He takes two more long strides and reaches her, a hand on her elbow turning her to walk back towards the car. The tangible reminder that he is here makes her smile and she suppresses the urge to take his hand like she had on the ice rink. She feels just as wobbly on her feet now a she had then and she wants to hold on to him, to steady herself, keep from tumbling to the ground in a quivering mass of could haves and might haves and what ifs.
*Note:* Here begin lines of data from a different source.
(* ===== verification/Itoa.v ===== *)
(** * Integer to decimal text (itoa_ljust.c)

    The C functions write at a cursor [p] and return the advanced cursor.  Here
    the cursor is the list of bytes written so far; [None] is a read outside
    the digit table. *)

From S2P Require Import Prelude.

Definition lut : list Z := str
  "00010203040506070809101112131415161718192021222324252627282930313233343536373839404142434445464748495051525354555657585960616263646566676869707172737475767778798081828384858687888990919293949596979899".

Definition out2 (d : Z) (p : list Z) : option (list Z) :=
  a ← zget (2 * d) lut; b ← zget (2 * d + 1) lut; Some (p ++ [a; b]).

Definition out1 (inp : Z) (p : list Z) : list Z := p ++ [inp].

(** Returns [(d, p, n)]. *)
Definition digits (u k d : Z) (p : list Z) (n : Z) : Z * list Z * Z :=
  if u <? u32 (k * 10)
  then let d := u / k in (d, out1 (48 + d) p, n - 1)
  else (d, p, n).

(** The switch falls through, so the statement under [case c] runs when the
    entry label [n] is one of the cases and is at least [c].  The products
    [d * 10^k] are products of two [int]s; [mul] is what the machine gives for one,
    [None] for an overflow that is undefined. *)
Definition itoa_with (mul : Z -> Z -> option Z) (u : Z) (p : list Z) (d n : Z) : option (list Z) :=
  let runs c := (c <=? n) && (1 <=? n) && (n <=? 10) in
  let minus u d k := m ← mul d k; Some (u32 (u - m)) in
  '(d, p) ← (if runs 10 then let d := u / 100000000 in p ← out2 d p; Some (d, p) else Some (d, p));
  u ← (if runs 9 then minus u d 100000000 else Some u);
  '(d, p) ← (if runs 8 then let d := u / 1000000 in p ← out2 d p; Some (d, p) else Some (d, p));
  u ← (if runs 7 then minus u d 1000000 else Some u);
  '(d, p) ← (if runs 6 then let d := u / 10000 in p ← out2 d p; Some (d, p) else Some (d, p));
  u ← (if runs 5 then minus u d 10000 else Some u);
  '(d, p) ← (if runs 4 then let d := u / 100 in p ← out2 d p; Some (d, p) else Some (d, p));
  u ← (if runs 3 then minus u d 100 else Some u);
  '(d, p) ← (if runs 2 then let d := u / 1 in p ← out2 d p; Some (d, p) else Some (d, p));
  Some p.

(** The product of two [int]s as C defines it, and as a machine that wraps computes it. *)
Definition int_mul (a b : Z) : option Z :=
  if (- 2 ^ 31 <=? a * b) && (a * b <? 2 ^ 31) then Some (a * b) else None.
Definition int_mul_wraps (a b : Z) : option Z := Some (s32 (a * b)).
Definition itoa : Z -> list Z -> Z -> Z -> option (list Z) := itoa_with int_mul_wraps.

(** The NUL that [itoa] stores at the cursor is [terminated]. *)
Definition terminated (p : list Z) : list Z := p ++ [0].

Definition itoa_u32_with (mul : Z -> Z -> option Z) (u : Z) (p : list Z) : option (list Z) :=
  let '(d, p, n) :=
    if 100000000 <=? u then digits u 100000000 0 p 10
    else if u <? 100 then digits u 1 0 p 2
    else if u <? 10000 then digits u 100 0 p 4
    else if u <? 1000000 then digits u 10000 0 p 6
    else digits u 1000000 0 p 8 in
  itoa_with mul u p d n.
Definition itoa_u32 : Z -> list Z -> option (list Z) := itoa_u32_with int_mul_wraps.
(* ===== verification/Memory.v ===== *)
(** * The shared state of the server

    One record [mc] holds what the C files keep in globals: the item memory (a
    heap of cells shared by the hash chains, the LRU queues and the free lists),
    the hash table of assoc.c, the queues and counters of items.c, the slab
    classes of slabs.c, the statistics and the settings.  Addresses are [Z] and
    NULL is 0.  The components of the other files are operations on [mc]. *)

From S2P Require Import Prelude BipBuffer.

Abbreviation ptr := Z.
Definition NULL : ptr := 0.

(** ** struct _stritem

    [data[]] is the four fields the accessor macros carve out of it: the CAS
    value, the key, the client flags and the value bytes.  A [struct _strchunk]
    has the same layout up to names: [head] is [h_next], [size] is [time],
    [used] is [exptime] and [orig_clsid] is [nkey]. *)
Record item := Item {
  next : ptr; prev : ptr; h_next : ptr;
  time : Z; exptime : Z; nbytes : Z;
  refcount : Z; it_flags : Z; it_clsid : Z; nkey : Z;
  it_cas : Z; it_key : list Z; it_cflags : Z; it_data : list Z
}.
#[export] Instance eta_item : Eta item := fun r =>
  Item (next r) (prev r) (h_next r) (time r) (exptime r) (nbytes r) (refcount r) (it_flags r)
    (it_clsid r) (nkey r) (it_cas r) (it_key r) (it_cflags r) (it_data r).
#[export] Instance upd_next : Upd next. Proof. solve_upd. Defined.
#[export] Instance upd_prev : Upd prev. Proof. solve_upd. Defined.
#[export] Instance upd_h_next : Upd h_next. Proof. solve_upd. Defined.
#[export] Instance upd_time : Upd time. Proof. solve_upd. Defined.
#[export] Instance upd_exptime : Upd exptime. Proof. solve_upd. Defined.
#[export] Instance upd_nbytes : Upd nbytes. Proof. solve_upd. Defined.
#[export] Instance upd_refcount : Upd refcount. Proof. solve_upd. Defined.
#[export] Instance upd_it_flags : Upd it_flags. Proof. solve_upd. Defined.
#[export] Instance upd_clsid : Upd it_clsid. Proof. solve_upd. Defined.
#[export] Instance upd_nkey : Upd nkey. Proof. solve_upd. Defined.
#[export] Instance upd_it_cas : Upd it_cas. Proof. solve_upd. Defined.
#[export] Instance upd_it_key : Upd it_key. Proof. solve_upd. Defined.
#[export] Instance upd_it_cflags : Upd it_cflags. Proof. solve_upd. Defined.
#[export] Instance upd_it_data : Upd it_data. Proof. solve_upd. Defined.

(** Cells as [memset(ptr, 0, len)] and [calloc] leave them. *)
Definition item_zero : item := Item 0 0 0 0 0 0 0 0 0 0 0 [] 0 [].

(** ** Flags and layout (memcached.h) *)

Definition ITEM_LINKED := 1.
Definition ITEM_CAS := 2.
Definition ITEM_SLABBED := 4.
Definition ITEM_FETCHED := 8.
Definition ITEM_ACTIVE := 16.
Definition ITEM_CHUNKED := 32.
Definition ITEM_CHUNK := 64.
Definition ITEM_HDR := 128.
Definition ITEM_CFLAGS := 256.
Definition ITEM_TOKEN_SENT := 512.
Definition ITEM_STALE := 2048.
Definition ITEM_KEY_BINARY := 4096.

Definition has_flag (it : item) (f : Z) : bool := negb (Z.land (it_flags it) f =? 0).
(** [it_flags |= f] and [it_flags &= ~f] on a [uint16_t]. *)
Definition set_flag (f : Z) (it : item) : item := it <| it_flags ::= fun x => Z.lor x f |>.
Definition clear_flag (f : Z) (it : item) : item := it <| it_flags ::= fun x => Z.ldiff x f |>.

(** x86-64: [sizeof(item)], [sizeof(item_chunk)], [sizeof(item_hdr)]. *)
Definition sizeof_item := 48.
Definition sizeof_item_chunk := 48.
Definition sizeof_item_hdr := 12.

Definition ITEM_get_cas (it : item) : Z := if has_flag it ITEM_CAS then it_cas it else 0.
Definition ITEM_set_cas (v : Z) (it : item) : item :=
  if has_flag it ITEM_CAS then it <| it_cas := v |> else it.

Definition ITEM_ntotal (it : item) : Z :=
  u64 (sizeof_item + nkey it + 1 + nbytes it
       + (if has_flag it ITEM_CFLAGS then 4 else 0)
       + (if has_flag it ITEM_CAS then 8 else 0)).

Definition ITEM_clsid (it : item) : Z := Z.ldiff (it_clsid it) (Z.shiftl 3 6).
Definition ITEM_lruid (it : item) : Z := Z.land (it_clsid it) (Z.shiftl 3 6).

(** [FLAGS_CONV]: the client flags, 0 when none are stored. *)
Definition FLAGS_CONV (it : item) : Z := if has_flag it ITEM_CFLAGS then it_cflags it else 0.

Definition HOT_LRU := 0.
Definition WARM_LRU := 64.
Definition COLD_LRU := 128.
Definition TEMP_LRU := 192.

(** ** The hash table of assoc.c *)

(** A [calloc]ed array of item pointers; a cell that was never written is NULL. *)
Record htab := Htab { ht_size : Z; ht_cells : gmap Z ptr }.
Definition ht_calloc (n : Z) : htab := Htab n ∅.
Definition ht_get (t : htab) (i : Z) : option ptr :=
  if decide (0 <= i < ht_size t) then Some (default 0 (ht_cells t !! i)) else None.
Definition ht_set (t : htab) (i : Z) (p : ptr) : option htab :=
  if decide (0 <= i < ht_size t) then Some (Htab (ht_size t) (<[i := p]> (ht_cells t))) else None.

Record assoc := Assoc {
  hashpower : Z;
  primary_hashtable : htab;
  old_hashtable : htab;
  expanding : bool;
  expand_bucket : Z
}.
#[export] Instance eta_assoc : Eta assoc := fun r =>
  Assoc (hashpower r) (primary_hashtable r) (old_hashtable r) (expanding r) (expand_bucket r).
#[export] Instance upd_hashpower : Upd hashpower. Proof. solve_upd. Defined.
#[export] Instance upd_primary : Upd primary_hashtable. Proof. solve_upd. Defined.
#[export] Instance upd_old : Upd old_hashtable. Proof. solve_upd. Defined.
#[export] Instance upd_expanding : Upd expanding. Proof. solve_upd. Defined.
#[export] Instance upd_expand_bucket : Upd expand_bucket. Proof. solve_upd. Defined.

(** ** The LRU queues and counters of items.c *)

(** Arrays indexed by an LRU id (a [uint8_t], so always in range), 0 by default. *)
Abbreviation arr := (gmap Z Z).
Definition aget (a : gmap Z Z) (i : Z) : Z := default 0 (a !! i).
But, she rationalizes, she does not have a reason to perform such an action beyond her own irrational need to confirm his presence, even though she can clearly see him beside her. While they were skating, it was practical for her to lean on him to keep her balance. She ignores the fact that she leaned on him long after she'd gotten used to the ice and no longer needed him to keep her from falling. Now, she is on solid ground and there is no logical reason why she should reach over and touch him.

They walk in comfortable silence and she can feel the warmth radiating from the hand that hovers over the small of her back. Maybe he needs to feel her presence as much as she needs to feel his.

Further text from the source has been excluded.